The farmer, rolled a cigarette, pointed to the rock pile: “The old rancher said he could clear rocks from the yard.” The farmer savored his smoke: “The drifter pitched rocks for two weeks. Then asked ‘what’s next?’ The rancher replied: ‘Well, toss the rocks back’. The young man didn’t hesitate to scatter the rocks. The rancher exclaimed: ‘You’re the first drifter to throw ‘em back. Why?’ The drifter didn’t look up: ‘Well sir, you pay $2.00 a day, cook good food and the tack room is warm.’ “

The farmer’s eyes misted: “The young man stayed on. The old rancher died! The drifter rolled him in a cow hide and buried him. A winter passed. A lawyer from Fort Benton found the drifter fixin’ fence. The rancher left the ranch and cattle to the drifter. My granddad.”

The farmer cleared his throat: “Granddad built this house. When Dad moved to town, he couldn’t tear it down. Neither could I.”

We savored the moment. “That’s a good story. I know who drilled the well.”

Surprised the Farmer replied: “Who?”

Looking at the well pump I began: “Most grand homes were built over the well so the pump was in the kitchen.”

I paced five steps to the water pump: “this concrete cover is fifteen feet from the kitchen. My Granddad witched to find water and always found it 15 feet from the kitchen! I bet my Granddad drilled this well one hundred years ago.”

Shaking his head, the Farmer replied: “Dad said a fellow by the name of ‘Jigs’ drilled it. Jigs danced while playing the fiddle at hoedowns.”

Laughing: “That’s my granddad. I wondered how he got the moniker Jigs”.

“I’m sorry to tell you that I burned Jig’s shack twenty years ago. By the way, his wells were always alkaline”. The farmer chuckled: “But most wells are alkaline”.

I rode behind the farmer to the car. With his directions, Moni and I drove to “Jig’s” homestead. We couldn’t appreciate homesteader life in a car with AC, a GPS, snacks and beer. With wagon, my grandparents needed two hours to reach their homestead and we made the intersection of West Floweree and Starr Roads in minutes. Half mile south on Starr Road was Jigs homestead guarded by rock piles. Homesteaders used 40 acres for pasture, 40 for hay and seeded the remaining to wheat and oats. With a team of horses a sodbuster needed twenty seven days to turn 80 acres.
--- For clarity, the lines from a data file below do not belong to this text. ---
(** * Slipstream (Go port): DNS tunnel codec, stream adapters and relay.

    A shallow embedding of
      - pkg/dns/encoding.go   (EncodeSubdomain, DecodeSubdomain, CreateFQDN,
                               ExtractSubdomain, CalculateMaxPayloadSize),
      - pkg/dns/packet.go     (CreateQuery, ParseQueryData, CreateResponse,
                               ParseResponseData),
      - pkg/transport/{client,server}.go (the Read/Write stream adapters),
      - pkg/proxy/proxy.go    (BiDirectionalCopy),
    together with models of the parts of the Go standard library
    (encoding/base32, strings) and of github.com/miekg/dns that this code
    calls. *)

From Stdlib Require Import Strings.String Strings.Ascii Strings.Byte.
From Stdlib Require Import ZArith List Bool Lia Arith.
From Stdlib Require Import btauto.Btauto.
From coqutil Require Import Z.bitblast.
From Equations Require Import Equations.
Import ListNotations.

Local Open Scope Z_scope.

(** ** Bytes and Go strings *)

(** A Go [byte] is an unsigned 8-bit integer.  [u8] reads it as an integer,
    [to_u8] is the conversion [uint8(z)], which wraps modulo 256. *)
Definition u8 (b : byte) : Z := Z.of_N (Byte.to_N b).

Definition to_u8 (z : Z) : byte :=
  match Byte.of_N (Z.to_N (z mod 256)) with
  | Some b => b
  | None => x00
  end.

(** A Go [[]byte] and a Go [string] are both sequences of bytes; the
    conversions [string(b)] and [[]byte(s)] keep the sequence. *)
Definition bytes := list byte.
Definition gostring := list byte.

Definition string_of_bytes (b : bytes) : gostring := b.
Definition bytes_of_string (s : gostring) : bytes := s.

(** String literals of the source, written with Rocq string syntax. *)
Definition lit (s : string) : gostring := list_byte_of_string s.

Definition byte_eqb (a b : byte) : bool := Byte.eqb a b.

Fixpoint bytes_eqb (s t : list byte) : bool :=
  match s, t with
  | [], [] => true
  | a :: s', b :: t' => byte_eqb a b && bytes_eqb s' t'
  | _, _ => false
  end.

(** ** encoding/base32: the standard alphabet without padding

    [Base32Encoding = base32.StdEncoding.WithPadding(base32.NoPadding)]. *)
Module Base32.

Definition encodeStd : list byte := lit "ABCDEFGHIJKLMNOPQRSTUVWXYZ234567".

(** [enc.encode[b&31]] *)
Definition encodeChar (d : Z) : byte :=
  nth (Z.to_nat (Z.land d 31)) encodeStd x00.

Fixpoint index_of (c : byte) (l : list byte) (i : Z) : Z :=
  match l with
  | [] => 255
  | x :: l' => if byte_eqb c x then i else index_of c l' (i + 1)
  end.

(** [enc.decodeMap[c]]: the position of [c] in the alphabet, [0xFF] for a
    byte outside it. *)
Definition decodeMap (c : byte) : Z := index_of c encodeStd 0.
He probably wore out his boots because he walked nine hundred miles behind a single bottom plow called a “foot burner”. Moni and I walked to where Jig’s shack had stood and picked up a couple pottery shards. Contrary to the promise of “Free Land” printed in Great Northern Railroad flyers, the land was not free. After registering in the patent office, the homesteader had five years to “prove-up” by building a house and planting crops. Then he could purchase the 160 acre homestead for $2.50 an acre. Sounds cheap but $400.00 one hundred years ago is equivalent to $10,000.00 today. Granddad didn’t have the cash to “prove-up” so he walked away. A few stayed and as farming techniques improved they managed to scratch a living.

The modern producer drives an air conditioned 550 horsepower tractor capable of pulling a fifteen bottom plow at seven miles per hour to cover 160 acres a day. Tractors are equipped with a GPS, a computer and automatic pilot to precisely control seeding, fertilizer, herbicide or pesticide applications.
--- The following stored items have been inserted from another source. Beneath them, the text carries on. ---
(** X28.  The task is stored before it is published, and stays stored
    when the queue refuses it: for a voice message of an active chat whose
    task the store accepts, a failed publish leaves the new task in the
    store, queued, with nothing published; the user is told that the
    hand-over to the queue failed and the handler returns the result of
    that reply. *)
Theorem handleVoice_publish_failure_keeps_the_task :
  forall (c : Surroundings) (w : World) (msg : Message) (voice : Voice)
         (e : error),
    message c = Some msg ->
    Message_Voice msg = Some voice ->
    cacheGet c = inr "true" ->
    dbUp c = true ->
    has_id (newUUID c) (tasks (db w)) = false ->
    has_pair (Chat_ID msg) (Message_ID msg) (tasks (db w)) = false ->
    hasQueue c = true ->
    publishTask c = Some e ->
    let r := handleVoice c w in
    fst r = reply c /\
    published (snd r) = published w /\
    replies (snd r) =
      (replies w ++ ["Обработка..."; "Ошибка при отправке задачи в очередь"])%list /\
    exists task,
      tasks (db (snd r)) = (tasks (db w) ++ [task])%list /\
      ID task = newUUID c /\
      ChatID task = Chat_ID msg /\
      TelegramMessageID task = Message_ID msg /\
      FileID task = Voice_FileID voice /\
      Status task = TaskStatusQueued /\
      Attempts task = 0.
Proof.
  intros c w msg voice e Hm Hv Hc Hup Hid Hpair Hq Hp r. subst r.
  unfold handleVoice. rewrite Hm, Hv. unfold isActive. rewrite Hc.
  change (String.eqb "true" "true") with true.
  cbn [negb Reply db published replies].
  unfold CreateTask. cbn [ID ChatID TelegramMessageID Attempts].
  rewrite Hup, Hid, Hpair. cbn [negb orb].
  change (inInt4 0) with true. cbn [negb db published replies].
  rewrite Hq, Hp. cbn [Reply fst snd db published replies].
  split; [reflexivity|]. split; [reflexivity|].
  split; [rewrite <- ?app_assoc; reflexivity|].
  eexists. split; [reflexivity|]. repeat split.
Qed.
Our journey had been successful. We visited my great cousin in Great Falls, walked where my father had played as a two year old and inspected the town of Floweree. I visited with a grandson of my granddad’s neighbor. As we drove to Great Falls with the moon on the horizon, bright as a newly minted nickel, I thought that Granddad Jigs had witnessed the change from horses and buggies to a moon landing.